According to Bromberg, part of the reason that Williams can charge a slightly lower tuition rate is that its endowment is so large. Wesleyan’s endowment is $525 million while Williams’ is over one billion dollars.

“One of our important goals is to widen the amount [of money] we take from the endowment and from private gifts to relieve pressure on tuition,” Harmon said.

“We are very much aware that Wesleyan is at a disadvantage with respect to peer schools due to a significantly smaller endowment per student,” President Bennet wrote on the Wesleyan Planning website. “The endowment disparity may be the single most important strategic challenge for Wesleyan, forcing us to rely more on tuition and fee income and gifts for current operations.”

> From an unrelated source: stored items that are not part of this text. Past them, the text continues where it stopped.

Definition validate_operation (op : TaskOperation) : result unit :=
  fail_if (bool_decide (MaxEntriesPerTARList < length (op_allowed_tools op))) "allowed_tools count exceeds max";;
  for_each (λ tool,
    fail_if (bool_decide (tool = "") || bool_decide (MaxTARNameLength < len tool)
             || ContainsAny tool ("/?#" +:+ blanks) || negb (isPrintableASCIIString tool))
      "invalid tool name in allowed_tools") (op_allowed_tools op);;
  fail_if (bool_decide (MaxEntriesPerTARList < length (op_allowed_methods op))) "allowed_methods count exceeds max";;
  for_each (λ m, fail_if (negb (matchb httpMethodSyntax m)) "method must be an uppercase HTTP method")
    (op_allowed_methods op);;
  fail_if (bool_decide (MaxEntriesPerTARList < length (op_allowed_paths op))) "allowed_paths count exceeds max";;
  for_each (λ p,
    fail_if (bool_decide (MaxTARNameLength < len p)) "path exceeds max length";;
    wrap_err "rule" (validateHTTPGrantPath p)) (op_allowed_paths op);;
  fail_if (bool_decide (MaxEntriesPerTARList < length (op_allowed_permissions op))) "allowed_permissions count exceeds max";;
  for_each (λ perm,
    fail_if (bool_decide (perm = "") || bool_decide (MaxTARNameLength < len perm)
             || ContainsAny perm blanks || negb (isPrintableASCIIString perm))
      "invalid permission in allowed_permissions") (op_allowed_permissions op).

Definition validateTaskRule (orule : option TaskRule) : result unit :=
  match orule with
  | None => fail "rule is nil"
  | Some r =>
      fail_if (bool_decide (MaxTARDescriptionLength < len (tr_description r))) "description exceeds max length";;
      fail_if (hasASCIIControl (tr_description r)) "description must not contain control characters";;
      fail_if (bool_decide (length (tr_allowed_services r) = 0)) "allowed_services must not be empty";;
      fail_if (bool_decide (MaxEntriesPerTARList < length (tr_allowed_services r))) "allowed_services count exceeds max";;
      for_each (λ svc, wrap_err "rule" (ValidateTARServicePattern svc)) (tr_allowed_services r);;
      fail_if (bool_decide (MaxEntriesPerTARList < length (tr_allowed_resources r))) "allowed_resources count exceeds max";;
      for_each (λ res,
        fail_if (bool_decide (res = "") || bool_decide (MaxTARResourceLength < len res) || hasASCIIControl res)
          "invalid allowed_resources entry") (tr_allowed_resources r);;
      match tr_operation r with
      | None => Ok tt
      | Some op => validate_operation op
      end
  end.

Definition ValidateTaskAuthorizationRule (orule : option TaskAuthorizationRule) : result unit :=
  match orule with
  | None => fail "task authorization rule is nil"
  | Some rule =>
      fail_if (bool_decide (MaxTARNameLength < len (tar_name rule))) "name exceeds max length";;
      fail_if (negb (isPrintableASCIIString (tar_name rule))) "name must contain only printable ASCII characters";;
      fail_if (bool_decide (MaxTARDescriptionLength < len (tar_display_name rule))) "display_name exceeds max length";;
      fail_if (hasASCIIControl (tar_display_name rule)) "display_name must not contain control characters";;
      (match tar_expire_time rule with
       | None => Ok tt
       | Some exp =>
           fail_if (negb (IsValid exp)) "expire_time is invalid";;
           fail_if (time_Unix (AsTime exp) <=? 0)%Z "expire_time must be after the Unix epoch"
       end);;
      fail_if (bool_decide (MaxRulesPerTAR < length (tar_rules rule))) "rules count exceeds max";;
      for_each validateTaskRule (tar_rules rule)
  end.
End validation.

(** ** Blocks *)

Definition hasUnknownTARFields (rule : TaskAuthorizationRule) : bool :=
  bool_decide (0 < len (tar_unknown rule)) ||
  match tar_expire_time rule with Some exp => bool_decide (0 < len (ts_unknown exp)) | None => false end ||
  existsb (λ orule, match orule with
                    | None => false
                    | Some r =>
                        bool_decide (0 < len (tr_unknown r)) ||
                        match tr_operation r with Some op => bool_decide (0 < len (op_unknown op)) | None => false end
                    end) (tar_rules rule).

(** No entry of the rules is nil. *)
Definition no_nil_rules (rule : TaskAuthorizationRule) : bool := forallb (λ o, bool_decide (is_Some o)) (tar_rules rule).

(** Protobuf: marshalling a message without nil entries and unmarshalling it
    gives the message back. *)
Class TARCodec := {
  proto_Marshal : TaskAuthorizationRule → result string;
  proto_Unmarshal : string → result TaskAuthorizationRule;
  protojson_Unmarshal : string → result TaskAuthorizationRule;
  proto_roundtrip rule raw :
    no_nil_rules rule = true → proto_Marshal rule = Ok raw → proto_Unmarshal raw = Ok rule;
}.

Section blocks.
Context `{UnicodeCase, TARCodec}.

Since a significant percentage of the endowment is invested in the stock market, its health and size are related to the state of the market. According to Bromberg, due to the nature of Wesleyan’s investments, the University lost comparatively less than its peer institutions during the recent recession.

In defense of criticism that tuition has risen at a faster rate than inflation, Harmon maintained that costs associated with running an institution, like healthcare for faculty and staff, may increase as much as 15 percent while market inflation may rise by only two percent.

The University has considered the idea of “freezing” tuition, or keeping the tuition cost the same for a single class year throughout all four years of study. According to Bromberg, however, freezing does not work because an institution loses too much money. She said that Williams, which tried freezing tuition about a decade ago, lost a significant amount of money and regretted the decision.

Harmon asserted that each year thoughtful consideration is put into the University’s budget.

“Every year I’ve been here for the last five years we’ve reallocated money from lower priority activities to higher priority activities,” Harmon said. “We never begin by just saying, ‘What can we add to last year’s budget?’ We can’t be complacent.”